# Central Wisconsin



## -CN- (Aug 15, 2017)

Here's some hogs and a beast from a few of Wisconsin's smallest lakes. 
Not to give away any secrets, but these are difficult-access lakes with either no boat launches, or small river/stream small boat/canoe access that requires trecherous river travel to get to these lakes. 
A typical day we'll have several 20"+ bass in the boat within a couple hours. Lots of big northerns too. Average bass is 15" in most lakes.


----------



## Drock (Aug 15, 2017)

I wish I'd have been in on that outing good fish.


----------



## LDUBS (Aug 17, 2017)

Fantastic -- thanks for sharing and the photos. I'm kinda thinking that the trouble you go through to get there is well worth it.


----------



## Jim (Aug 20, 2017)

:beer:

That is awesome! How far are you from Madison? :lol:


----------



## -CN- (Aug 23, 2017)

Jim said:


> :beer:
> 
> That is awesome! How far are you from Madison? :lol:


Where I live is about 80 miles from Madison.
Where those fish came from is about 120 miles from Madison.

I just came from a week-long trip to Hayward, WI - the fishing capital of the world. 
I'd been to the fishing museum and hall of fame when I was a kid but now checked it out again as a middle aged man.
One thing I looked for was mounts and replicas of northern pike just to get an idea of what a good sized one really is in Wisconsin. I shoot myself now for now getting that bad boy in the pics mounted. 90% or more of the fish on display were smaller than mine. That beast was 41 1/2 inches and 21 lbs.


----------



## Jim (Aug 24, 2017)

Where did you stay? Was it at a lodge? What body of water? 

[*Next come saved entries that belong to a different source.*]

(** White space may follow. *)
Lemma load_reads v rest n r : storable v → ws_skip rest = "" →
  decode_value n 0 (dump v +:+ rest) = Some (r, rest) → load (dump v +:+ rest) = r.
Proof.
  intros Hs Hws Hd.
  unfold load. destruct (parse_is_Some (dump v +:+ rest)) as [r' Hp]. rewrite Hp. unfold parse in Hp.
  rewrite value_head_skip in Hp by (by apply value_head_app, value_head_dump).
  destruct (decode_value (load_fuel (dump v +:+ rest)) 0 (dump v +:+ rest)) as [[r1 s1]|] eqn:Hd1; [|done].
  apply (decode_mono n (n `max` load_fuel (dump v +:+ rest))) in Hd; [|lia].
  apply (decode_mono _ (n `max` load_fuel (dump v +:+ rest))) in Hd1; [|lia].
  rewrite Hd in Hd1. simplify_eq. rewrite Hws. cbn. by rewrite andb_false_r.
Qed.
(** The text of a flat object. *)
Lemma load_object o rest : NoDup o.*1 → Forall (λ kv, storable (snd kv) ∧ wv_nest (snd kv) ≤ 0) o →
  ws_skip rest = "" →
  let r := load (dump (WObject o) +:+ rest) in
  r_error r = false ∧ r_t r = Some TObject ∧
  Forall2 (λ r kv, key_text r = fst kv ∧ wv_of_rvalue r = Ok (reread (snd kv))) (r_l r) (umap_iter o).
Proof.
  intros Hnd Ho Hws. destruct (object_reads o 0 rest) as (n & r & Hd & Hr); [by unfold max_depth; lia| |].
  - eapply list.Forall_impl; [exact Ho|]. intros kv [Hs Hn]. split; [done|].
    apply reads_back_all; [done|lia|unfold max_depth; lia].
  - cbn zeta. rewrite (load_reads (WObject o) rest n r); [exact Hr| |done|done].
    apply storable_object. split; [done|]. eapply list.Forall_impl; [exact Ho|]. by intros kv [].
Qed.

(** C8: what the service writes it can read: for any value of integers within their
    widths, strings of any bytes, lists and objects with distinct keys, nested at most
    5000 deep, [load] parses the text of [dump] without an error into the same value,
    whatever the iteration order of the maps (a number without a sign comes back
    unsigned, and the members of an object in the order they were written in). *)
Theorem load_dump v :
  storable v → wv_nest v ≤ 5000 →
  r_error (load (dump v)) = false ∧ wv_of_rvalue (load (dump v)) = Ok (reread v).
Proof.
  intros Hs Hn. rewrite <- (string_app_nil_r (dump v)).
  destruct (reads_back_all v Hs 0 ltac:(lia) ltac:(unfold max_depth; lia) "" ltac:(done))
    as (n & r & Hd & He & Hv).
  by rewrite (load_reads v "" n r).
Qed.
End RoundTrip.

(** An order document with every kind of value the service writes. *)
Definition sample_document : wvalue :=
  WObject [("id", WUnsigned 7); ("delta", WSigned (-3)); ("paid", WFalse); ("note", WString (String DQ (String "010" "a")));
           ("items", WList [WNull; WTrue; WList []])].
Lemma load_dump_witness :
  r_error (load (dump sample_document)) = false ∧
  wv_of_rvalue (load (dump sample_document)) = Ok (reread sample_document).
Proof.
  apply (load_dump sample_document).
  - cbn. unfold int64_min, int64_max, uint64_max.
    split; [apply (bool_decide_unpack _); reflexivity|]. split_and!; lia.
  - apply Z.leb_le. reflexivity.
Defined.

We have some big Pike in a couple of rivers here and will be fishing them again soon.


----------



## -CN- (Aug 24, 2017)

Jim said:


> Where did you stay? Was it at a lodge? What body of water?
> 
> We have some big Pike in a couple of rivers here and will be fishing them again soon.


We went to Ashland first and stayed right on Chequamegon Bay Lake Superior. Fishing there wasn't any good. Fishing for smallmouth, ended up with a bunch of northerns - one was 36 inches.
In Hayward we went to 5 or 6 different lakes in 3 days. Musky fishing was best between 1:00 and 2:00. Was cloudy and overcast as can be and got a bit darker than normal. Forgotten all about the solar eclipse and wouldn't have been able to see it anyway through the clouds. Realized on the drive home that the eclipse produced the best fishing period of the whole week.


----------



## handyandy (Aug 28, 2017)

my dad lives near Milwaukee apparently I need to bring my boat with me next time I visit him. Have no idea where to fish around Milwaukee lol, and my boat is definitely not for lake Michigan.


----------



## Fishrman (Sep 17, 2017)

-CN- said:


> Jim said:
> 
> 
> > :beer:
> ...


Never to late to get a replica made! I think it is the best way to go anyway. Fish lives and you have a mount that will last much longer than a skin mount!


----------



## -CN- (Sep 25, 2017)

Lots of fish caught yesterday.
Here's 3 of the nicest ones - these are EXCELLENT small-river smallmouth for this area. 
Had some good walleyes too but they went right into the ice chest (no pictures). A few northerns too.


----------



## LDUBS (Sep 26, 2017)

Those are great looking smallmouths. You are showing us some quality fishing. Thanks for sharing.


----------